Türk Pediatrik Onkoloji Grubu Başkanı - Türk Kanser Araştırma ve Savaş Kurumu Derneği Başkanı, Prof. Dr. Tezer Kutluk ve Tıbbi Onkoloji Derneği Başkanı Prof. Dr. Şuayib Yalçın yıllardır biriktirdikleri deneyimlerle, yaptıkları bilimsel araştırmalarla, bilinçlendirme çalışmalarıyla Türkiye'nin ve dünyanın en bilindik onkoloji uzmanlarından... Onların dediği şey "Yaşam tarzına göre davranıp kanserden korunulması gerektiği...

19. Ulusal Kanser Kongresi'nde konuştuğumuz Prof. Dr. Kutluk, "Horonla kanseri tedavi ediyoruz" diyor ve ekliyor: "İşin şakası tabii. Fiziksel aktivite kanserden korunmak için şart. O yüzden Konyalı Konya havası, Trabzonlu horon oynasın, yeter ki fiziksel aktivite olsun"

İşte iki önemli Onkoloji Uzmanı ile kanser hakkında HABERTURK.COM okurları için yaptığımız söyleşi...

Bu yılın kanser rakamları nedir ve önümüzdeki yıl için tahminler neler?
Tezer Kutluk: Bu rakamlar bütün dünya için oldukça yüksek seviyelerde seyrediyor. Her yıl dünyada 12,5 milyon insan kansere yakalanıyor. 7,5 milyon insan kanserden ölüyor. Türkiye için ise bu rakam her yıl 150 bin civarında. 40-50 bin kişiyi kanserden kaybettiğimizi öngörüyoruz. Bu rakamlar sadece nüfus artışının etkisinden bile olsa 2030'da kanser her yıl 17-18 milyon kişinin yakalandığı bir hastalık olacak. Bu çok ciddi bir rakam. Kanser topluma ciddi bir yük getiriyor. Bu yük, bireye eziyet, aileye eziyet, topluma işgücü kaybı, ekonomik kayıp halinde. Tabii ki yapacak çok şey var ama sadece negatifi söylediğimiz zaman yakın zamanda yaptığımız toplantıda hasta yakınları "Televizyonlarda kanserden bahsetmeyin, üzülüyoruz" gibi şeyler söylüyorlar.

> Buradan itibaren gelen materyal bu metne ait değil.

Lemma decode_cases packet :
  match packet_payload packet with
  | None => decode packet = Ok None
  | Some [] => decode packet = Err Malformed
  | Some (tag :: contents) =>
      if decide (Byte.to_N tag = SSH_AGENTC_EXTENSION) then
        match ssh_string contents with
        | None => decode packet = Err Malformed
        | Some name => decode packet = Ok None ↔ name ≠ CONTEXT_EXTENSION
        end
      else decode packet = Ok None
  end.
Proof.
  unfold decode. rewrite decoder_packet_payload.
  destruct (packet_payload packet) as [payload|] eqn:E; [|done].
  apply packet_payload_bound in E as Hl. cbn [fmap option_fmap option_map].
  destruct payload as [|tag contents]; [done|]. rewrite len_cons in Hl.
  rewrite take_u8_at by len_lia.
  cbn [try_bind]. case_decide as Ht.
  - rewrite (proj2 (N.eqb_eq _ _) Ht). cbn [negb].
    rewrite take_string_ssh_string by len_lia.
    destruct (ssh_string contents) as [name|]; [|done]. cbn [try_bind].
    case_bool_decide as Hn; cbn [negb]; [|done].
    split; [intros H; by apply decode_contents_not_none in H|done].
  - rewrite (proj2 (N.eqb_neq _ _) Ht). done.
Qed.

(** C23: which packets are left to others.  A packet that is not a complete
    frame, or whose message is not an extension, or is an extension of another
    name, is passed on untouched; the extension's own frames never are.  But an
    empty frame, and an extension frame that ends within the extension's name,
    are refused as malformed contexts although they are not contexts. *)
Theorem decode_classification packet :
  match packet_payload packet with
  | None => decode packet = Ok None
  | Some [] => decode packet = Err Malformed
  | Some (tag :: contents) =>
      if decide (Byte.to_N tag = SSH_AGENTC_EXTENSION) then
        match ssh_string contents with
        | None => decode packet = Err Malformed
        | Some name => decode packet = Ok None ↔ name ≠ CONTEXT_EXTENSION
        end
      else decode packet = Ok None
  end.
Proof. apply decode_cases. Qed.
End codec.

(** ** A concrete textual form *)

(** Lower-case hexadecimal digits, most significant first. *)
Definition hex_digit (n : N) : byte :=
  byte_of_N (if (n <? 10)%N then 48 + n else 87 + n).
Definition hex_value (b : byte) : option N :=
  if between 48 57 b then Some (Byte.to_N b - 48)%N
  else if between 97 102 b then Some (Byte.to_N b - 87)%N else None.
Fixpoint hex_digits (k : nat) (n : N) : bytes :=
  match k with
  | 0 => []
  | S k => hex_digits k (n `div` 16) ++ [hex_digit (n `mod` 16)]
  end.
Definition hex_step (acc : option N) (b : byte) : option N :=
  a ← acc; v ← hex_value b; Some (a * 16 + v)%N.
Definition hex_parse (l : bytes) : option N :=
  if decide (length l = 32) then foldl hex_step (Some 0%N) l else None.

Definition hex_uuid_text : UuidText :=
  {| Uuid_simple := hex_digits 32; Uuid_parse_str := hex_parse |}.

Lemma hex_value_digit n :
  (n < 16)%N → hex_value (hex_digit n) = Some n ∧ between 0 127 (hex_digit n) = true.
Proof.
  intros Hn. assert (n ∈ N.of_nat <$> seq 0 16) as Hin.
  { apply list_elem_of_fmap. exists (N.to_nat n). rewrite N2Nat.id. split; [done|].
    apply elem_of_seq. lia. }
  clear Hn. revert n Hin. apply Forall_forall. by repeat constructor.
Qed.

Lemma length_hex_digits k n : length (hex_digits k n) = k.
Proof. revert n. induction k; intros n; simpl; [done|]. rewrite length_app, IHk. simpl. lia. Qed.

Lemma hex_digits_parse k n :
  (n < 16 ^ N.of_nat k)%N → foldl hex_step (Some 0%N) (hex_digits k n) = Some n.
Proof.
  revert n. induction k as [|k IH]; intros n Hn; cbn [hex_digits].
  { simpl in *. f_equal. lia. }
  rewrite foldl_app, IH.
  - cbn [foldl]. pose proof (N.mod_lt n 16).
    destruct (hex_value_digit (n `mod` 16)) as [E _]; [lia|].
    unfold hex_step. cbn [mbind option_bind]. rewrite E. cbn [mbind option_bind]. f_equal.
    pose proof (N.div_mod n 16). lia.
  - apply N.Div0.div_lt_upper_bound. rewrite Nat2N.inj_succ, N.pow_succ_r' in Hn. lia.
Qed.

Lemma valid_ascii l : Forall (λ b, between 0 127 b = true) l → valid_utf8 l = true.
Proof.
  unfold valid_utf8. induction 1 as [|b l Hb _ IH]; [done|]. cbn [utf8_chunks]. by rewrite Hb.
Qed.

Lemma hex_digits_ascii k n : Forall (λ b, between 0 127 b = true) (hex_digits k n).
Proof.
  revert n. induction k as [|k IH]; intros n; cbn [hex_digits]; [constructor|].
  apply Forall_app. split; [apply IH|]. apply Forall_singleton.
  apply hex_value_digit. pose proof (N.mod_lt n 16). lia.
Qed.

#[export] Instance hex_uuid_text_spec : UuidTextSpec hex_uuid_text.
Proof.
  split; intros u; change (Uuid_simple u) with (hex_digits 32 u).
  - apply length_hex_digits.
  - apply valid_ascii, hex_digits_ascii.
  - intros Hu. change Uuid_parse_str with hex_parse. unfold hex_parse.
    rewrite decide_True by apply length_hex_digits. by apply hex_digits_parse.
Qed.

Definition sample_context : RequestContext :=
  {| group_id := 281104512847289437610742823041921;
     reason := byte_string "Push the release";
     command := [byte_string "git"; byte_string "push"; []] |}.
Definition sample_packet : bytes :=
  default [] (ok (encode (U := hex_uuid_text) sample_context)).

Lemma context_round_trip_witness :
  decode (U := hex_uuid_text) sample_packet = Ok (Some sample_context).
Proof.
  refine (proj1 (context_round_trip (U := hex_uuid_text) sample_context sample_packet _ _ _)).
  - done.
  - repeat constructor.
  - by vm_compute.
Defined.

(** A frame whose only argument is one malformed byte decodes to a context
    whose argument is the replacement character. *)
Definition lossy_context : RequestContext :=
  {| group_id := 7; reason := byte_string "Deploy"; command := [REPLACEMENT_CHARACTER] |}.

Lemma decoded_context_limits_witness :
  Forall (λ v, valid_utf8 v = true) (command lossy_context)
  ∧ (command_size (command lossy_context) ≤ 3 * MAX_COMMAND_SIZE)%N.
Proof.
  refine (match decoded_context_limits (U := hex_uuid_text)
    (wire (hex_digits 32 7) (byte_string "Deploy") [[Byte.xff]]) lossy_context _ with
    | conj _ (conj _ (conj H1 (conj H2 _))) => conj H1 H2 end).
  by vm_compute.
Defined.
(* ===== verification/PacketProps.v ===== *)
(** * PacketProps: classification and the identities answer

    Theorems about [Packet]: the classes of packets are disjoint, the
    identities answer is a complete frame, and validation accepts what can be
    answered.  Ends with an instance of the codec classes. *)

From S2P Require Import Prelude Bytes Utf8 Packet ContextCodec ContextCodecProps.

(** ** Framing *)

Lemma packet_payload_framed payload :
  (len payload < 2 ^ 32)%N → packet_payload (framed payload) = Some payload.
Proof.
  intros Hl. pose proof (packet_framed payload Hl) as E.
  rewrite decoder_packet_payload in E. destruct (packet_payload _) as [p|]; [|done].
  unfold at_ in E. by simplify_eq/=.
Qed.

Section codecs.
Context `{L : SshAgentLib} `{!SshAgentLibSpec L} `{U : UuidText}.

Lemma is_identity_request_payload packet :
  is_identity_request packet = true ↔ packet_payload packet = Some [Byte.x0b].
Proof.
  unfold is_identity_request. destruct (packet_payload packet) as [payload|]; [|naive_solver].
  transitivity (payload = [Byte.x0b]); [|naive_solver].
  rewrite <- Request_decode_identities.
  destruct (Request_decode payload) as [[request rest]|]; [|naive_solver].
  rewrite andb_true_iff, bool_decide_eq_true. naive_solver.
Qed.

(** A session-bind request is an extension frame, so it is neither an
    identity request nor a context. *)
Lemma session_bind_not_identity packet :
  is_openssh_session_bind_request packet = true → is_identity_request packet = false.
Proof.
  intros Hs. apply not_true_iff_false. rewrite is_identity_request_payload.
  intros Hp. unfold is_openssh_session_bind_request in Hs. by rewrite Hp in Hs.
Qed.

Lemma session_bind_not_context packet :
  is_openssh_session_bind_request packet = true → decode packet = Ok None.
Proof.
  unfold is_openssh_session_bind_request. pose proof (decode_cases packet) as Hd.
  destruct (packet_payload packet) as [[|tag contents]|]; [done| |done].
  change SSH_AGENTC_EXTENSION with 27%N in Hd. case_decide; [|done].
  destruct (ssh_string contents) as [name|]; [|done].
  rewrite bool_decide_eq_true. intros ->. by apply Hd.
Qed.

Lemma identity_request_not_context packet :
  is_identity_request packet = true → decode packet = Ok None.
Proof.
  rewrite is_identity_request_payload. pose proof (decode_cases packet) as Hd.
  intros E. rewrite E in Hd. exact Hd.
Qed.

(** ** The identities answer *)

(** An identity whose key blob is exactly one credential. *)
Definition well_formed_identity (identity : AgentIdentity) : Prop :=
  ∃ credential, PublicCredential_decode (key_blob identity) = Some (credential, []).

Lemma identity_credential_Ok identity c :
  identity_credential identity = Ok c ↔
  PublicCredential_decode (key_blob identity) = Some (c.1, []) ∧ c.2 = comment identity.
Proof.
  unfold identity_credential. destruct (PublicCredential_decode _) as [[cr rest]|].
  - case_decide; destruct c; naive_solver.
  - naive_solver.
Qed.

Lemma identity_credential_Err identity e :
  identity_credential identity = Err e ↔ e = InvalidKey ∧ ¬ well_formed_identity identity.
Proof.
  unfold identity_credential, well_formed_identity.
  destruct (PublicCredential_decode _) as [[cr rest]|]; [case_decide|]; naive_solver.
Qed.

Lemma identities_response_Ok identities cs :
  identities_response identities = Ok cs ↔
  Forall2 (λ identity c, PublicCredential_decode (key_blob identity) = Some (c.1, [])
                         ∧ c.2 = comment identity) identities cs.
Proof.
  revert cs. induction identities as [|identity rest IH]; intros cs; cbn [identities_response].
  { split; [intros [= <-]; constructor|by intros ->%Forall2_nil_inv_l]. }
  destruct (identity_credential identity) as [c|e] eqn:E; cbn [try_bind].
  - destruct (identities_response rest) as [cs'|e'] eqn:E'; cbn [try_bind].
    + apply identity_credential_Ok in E. split.
      * intros [= <-]. constructor; [done|]. by apply IH.
      * intros (c2 & cs2 & H1 & H2 & ->)%Forall2_cons_inv_l. apply IH in H2.
        destruct c, c2. naive_solver.
    + split; [done|]. intros (c2 & cs2 & H1 & H2 & ->)%Forall2_cons_inv_l.
      apply IH in H2. done.
  - split; [done|]. intros (c2 & cs2 & [H1 _] & H2 & ->)%Forall2_cons_inv_l.
    apply identity_credential_Err in E as [_ E]. destruct E. by eexists.
Qed.

Lemma identities_response_Err identities e :
  identities_response identities = Err e ↔
  e = InvalidKey ∧ ¬ Forall well_formed_identity identities.
Proof.
  induction identities as [|identity rest IH]; cbn [identities_response].
  { split; [done|]. intros [_ H]. by destruct H. }
  destruct (identity_credential identity) as [c|e'] eqn:E; cbn [try_bind].
  - assert (well_formed_identity identity) as Hw.
    { apply identity_credential_Ok in E as [E _]. by eexists. }
    destruct (identities_response rest) as [cs|e'] eqn:E'; cbn [try_bind].
    + split; [done|]. intros [-> Hn]. rewrite Forall_cons in Hn. naive_solver.
    + rewrite Forall_cons. naive_solver.
  - apply identity_credential_Err in E as [-> E]. rewrite Forall_cons. naive_solver.
Qed.

Lemma identities_response_well_formed identities cs :
  identities_response identities = Ok cs → Forall well_formed_identity identities.
Proof.
  intros H%identities_response_Ok. eapply Forall2_Forall_l; [exact H|].
  apply Forall_true. intros c identity [Hd _]. by eexists.
Qed.

Lemma response_payload_length_Ok cs n :
  response_payload_length cs = Ok n →
  IdentitiesAnswer_encoded_len cs = Some n ∧ (n < 2 ^ 32)%N.
Proof.
  unfold response_payload_length. destruct (IdentitiesAnswer_encoded_len cs) as [k|]; [|done].
  destruct (N.leb_spec k U32_MAX) as [Hk|]; [|done]. intros [= <-]. unfold U32_MAX in Hk.
  split; [done|lia].
Qed.

Lemma response_payload_length_Err cs e : response_payload_length cs = Err e → e = TooLarge.
Proof. unfold response_payload_length. repeat case_match; naive_solver. Qed.

Lemma identities_answer_Ok identities packet :
  identities_answer identities = Ok packet →
  ∃ cs payload, identities_response identities = Ok cs
    ∧ IdentitiesAnswer_encode cs = Some payload ∧ (len payload < 2 ^ 32)%N
    ∧ packet = framed payload.
Proof.
  unfold identities_answer. destruct (identities_response identities) as [cs|]; [|done].
  cbn [try_bind]. destruct (response_payload_length cs) as [n|] eqn:En; [|done].
  apply response_payload_length_Ok in En as [En Hn]. cbn [try_bind].
  destruct (IdentitiesAnswer_encode cs) as [payload|] eqn:Ee; [|done]. intros [= <-].
  pose proof (encoded_len_spec _ _ Ee) as El. assert (n = len payload) as -> by congruence.
  exists cs, payload. split_and!; try done. unfold framed. by rewrite wrap32_small.
Qed.

(** The identities answer is one complete frame for exactly the identities
    given.  A successful answer parses back to the encoding of the identities'
    credentials with their comments, in order, and its identities pass
    validation; [InvalidKey] is reported exactly when some key blob is not one
    whole credential, by the answer and by validation alike. *)
Theorem identities_answer_complete identities :
  (∀ packet, identities_answer identities = Ok packet →
     validate_identities identities = Ok tt
     ∧ ∃ cs payload,
         Forall2 (λ identity c, PublicCredential_decode (key_blob identity) = Some (c.1, [])
                                ∧ c.2 = comment identity) identities cs
         ∧ IdentitiesAnswer_encode cs = Some payload
         ∧ packet_payload packet = Some payload)
  ∧ (identities_answer identities = Err InvalidKey
     ↔ ¬ Forall well_formed_identity identities)
  ∧ (validate_identities identities = Err InvalidKey
     ↔ ¬ Forall well_formed_identity identities).
Proof.
  split; [|split].
  - intros packet Ha. apply identities_answer_Ok in Ha as Ha'.
    destruct Ha' as (cs & payload & Hr & He & Hl & ->). split.
    + unfold identities_answer, validate_identities in *. rewrite Hr in *. cbn [try_bind] in *.
      by destruct (response_payload_length cs).
    + exists cs, payload. rewrite <- identities_response_Ok, packet_payload_framed by done. done.
  - unfold identities_answer. destruct (identities_response identities) as [cs|e] eqn:Er.
    + cbn [try_bind]. pose proof (identities_response_well_formed _ _ Er) as Hwf.
      destruct (response_payload_length cs) as [n|e] eqn:En; cbn [try_bind].
      * case_match; naive_solver.
      * apply response_payload_length_Err in En as ->. naive_solver.
    + cbn [try_bind]. apply identities_response_Err in Er as [-> Hn]. done.
  - unfold validate_identities. destruct (identities_response identities) as [cs|e] eqn:Er.
    + cbn [try_bind]. pose proof (identities_response_well_formed _ _ Er) as Hwf.
      destruct (response_payload_length cs) as [n|e] eqn:En; cbn [try_bind]; [naive_solver|].
      apply response_payload_length_Err in En as ->. naive_solver.
    + cbn [try_bind]. apply identities_response_Err in Er as [-> Hn]. done.
Qed.
End codecs.

(** ** A concrete codec *)

(** Messages are told apart by their tag, a credential is an SSH string. *)
Definition sample_Request_decode (payload : bytes) : option (byte * bytes) :=
  match payload with
  | tag :: rest => Some (tag, rest)
  | [] => None
  end.
Definition sample_credential_decode (blob : bytes) : option (bytes * bytes) :=
  key ← ssh_string blob; Some (key, drop (4 + length key) blob).
Definition sample_answer_encode (ids : list (bytes * rstring)) : bytes :=
  Byte.x0c :: u32_to_be_bytes (wrap32 (len ids))
  ++ mjoin ((λ c, framed c.1 ++ framed c.2) <$> ids).

Definition sample_codecs : SshAgentLib :=
  {| Request := byte; is_RequestIdentities := λ tag, bool_decide (tag = Byte.x0b);
     Request_decode := sample_Request_decode;
     PublicCredential := bytes; PublicCredential_decode := sample_credential_decode;
     IdentitiesAnswer_encoded_len := λ ids, Some (len (sample_answer_encode ids));
     IdentitiesAnswer_encode := λ ids, Some (sample_answer_encode ids) |}.

#[export] Instance sample_codecs_spec : SshAgentLibSpec sample_codecs.
Proof.
  split; simpl.
  - intros payload. split.
    + intros (tag & E & Ht). apply bool_decide_eq_true in Ht as ->.
      destruct payload as [|t rest]; [done|]. simpl in E. by simplify_eq.
    + intros ->. by exists Byte.x0b.
  - intros ids payload E. by simplify_eq.
Qed.

Definition sample_identity : AgentIdentity :=
  {| key_blob := framed (byte_string "ssh-ed25519"); comment := byte_string "laptop" |}.
Definition sample_identities_packet : bytes :=
  default [] (ok (identities_answer (L := sample_codecs) [sample_identity])).

Lemma identities_answer_complete_witness :
  validate_identities (L := sample_codecs) [sample_identity] = Ok tt.
Proof.
  refine (proj1 (proj1 (identities_answer_complete (L := sample_codecs) [sample_identity])
                   sample_identities_packet _)).
  by vm_compute.
Defined.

Bahsetmezsek bu hastalığı nasıl yeneceğiz?

DAVRANIŞ DEĞİŞİKLİĞİ ŞART

Vatandaşlara sorduğumuzda genelde sadece birkaç kanser türünü biliyor. Beyin, lenf, bağırsak kanseri diyorlar. Mesane kanseri bilinmiyor. Acaba bilgilendirme çalışmaları yeterli gelmiyor mu?

Tezer Kutluk: Kanser konusunda bilgilendirme için daha çok çalışılır oldu. Ama yapılan bilgilendirmenin düzeyi, halkın farkındalığı yeterli değil. Kanser insanın başına gelmeden önce çok uzak bir olaydır. Hastalık gelmeyecek gibi zannedilir ama bir gün kalktığınız zaman öyle bir hastalıkla karşı karşıya gelebilirsiniz. Siz bilgilendirme çalışması yapsanız bile sizin çalışmayı yapmanız yetmiyor. Bilgilendirme çalışmalarının insanlarda da bilgi değişikliğine yol açması lazım. Sonra bilgi değişikliğinin davranış değişikliğine dönüşmesi lazım. Hala kanser konusu daha çok konuşulur oldu.




Şuayib Yalçın: Kanserden korunmak için özellikle çocukluk çağından itibaren korunma gerekiyor. Bilinçlendirme sadece insanın erişkin çağında olmamalı. Özellikle çocuklardan başlamalıyız. Belki eğitim müfredatları içinde yer alması önemli. Çocuklara davranış kazandırmak gerek. Sağlıklıyı ve doğruyu öğretirsek iş kolaylaşır. İlköğretimden önce başlayarak eğitim yapılmalı.

Tezer Kutluk: Annesi- babası sigara içen çocuklar ileride daha çok sigara içiyor. Erişkin yaşamdaki şişmanlığın bir kısmı genetik temelli ama genetik olmayan tarafı çocuklukta kazanılıyor. Çocuk doktorları, erişkin doktorları işbirliği yapmalı.

HERKESE İŞ DÜŞÜYOR

Yani ailelere, öğretmenlere, hekimlere, STK'lara, medyaya da iş düşüyor.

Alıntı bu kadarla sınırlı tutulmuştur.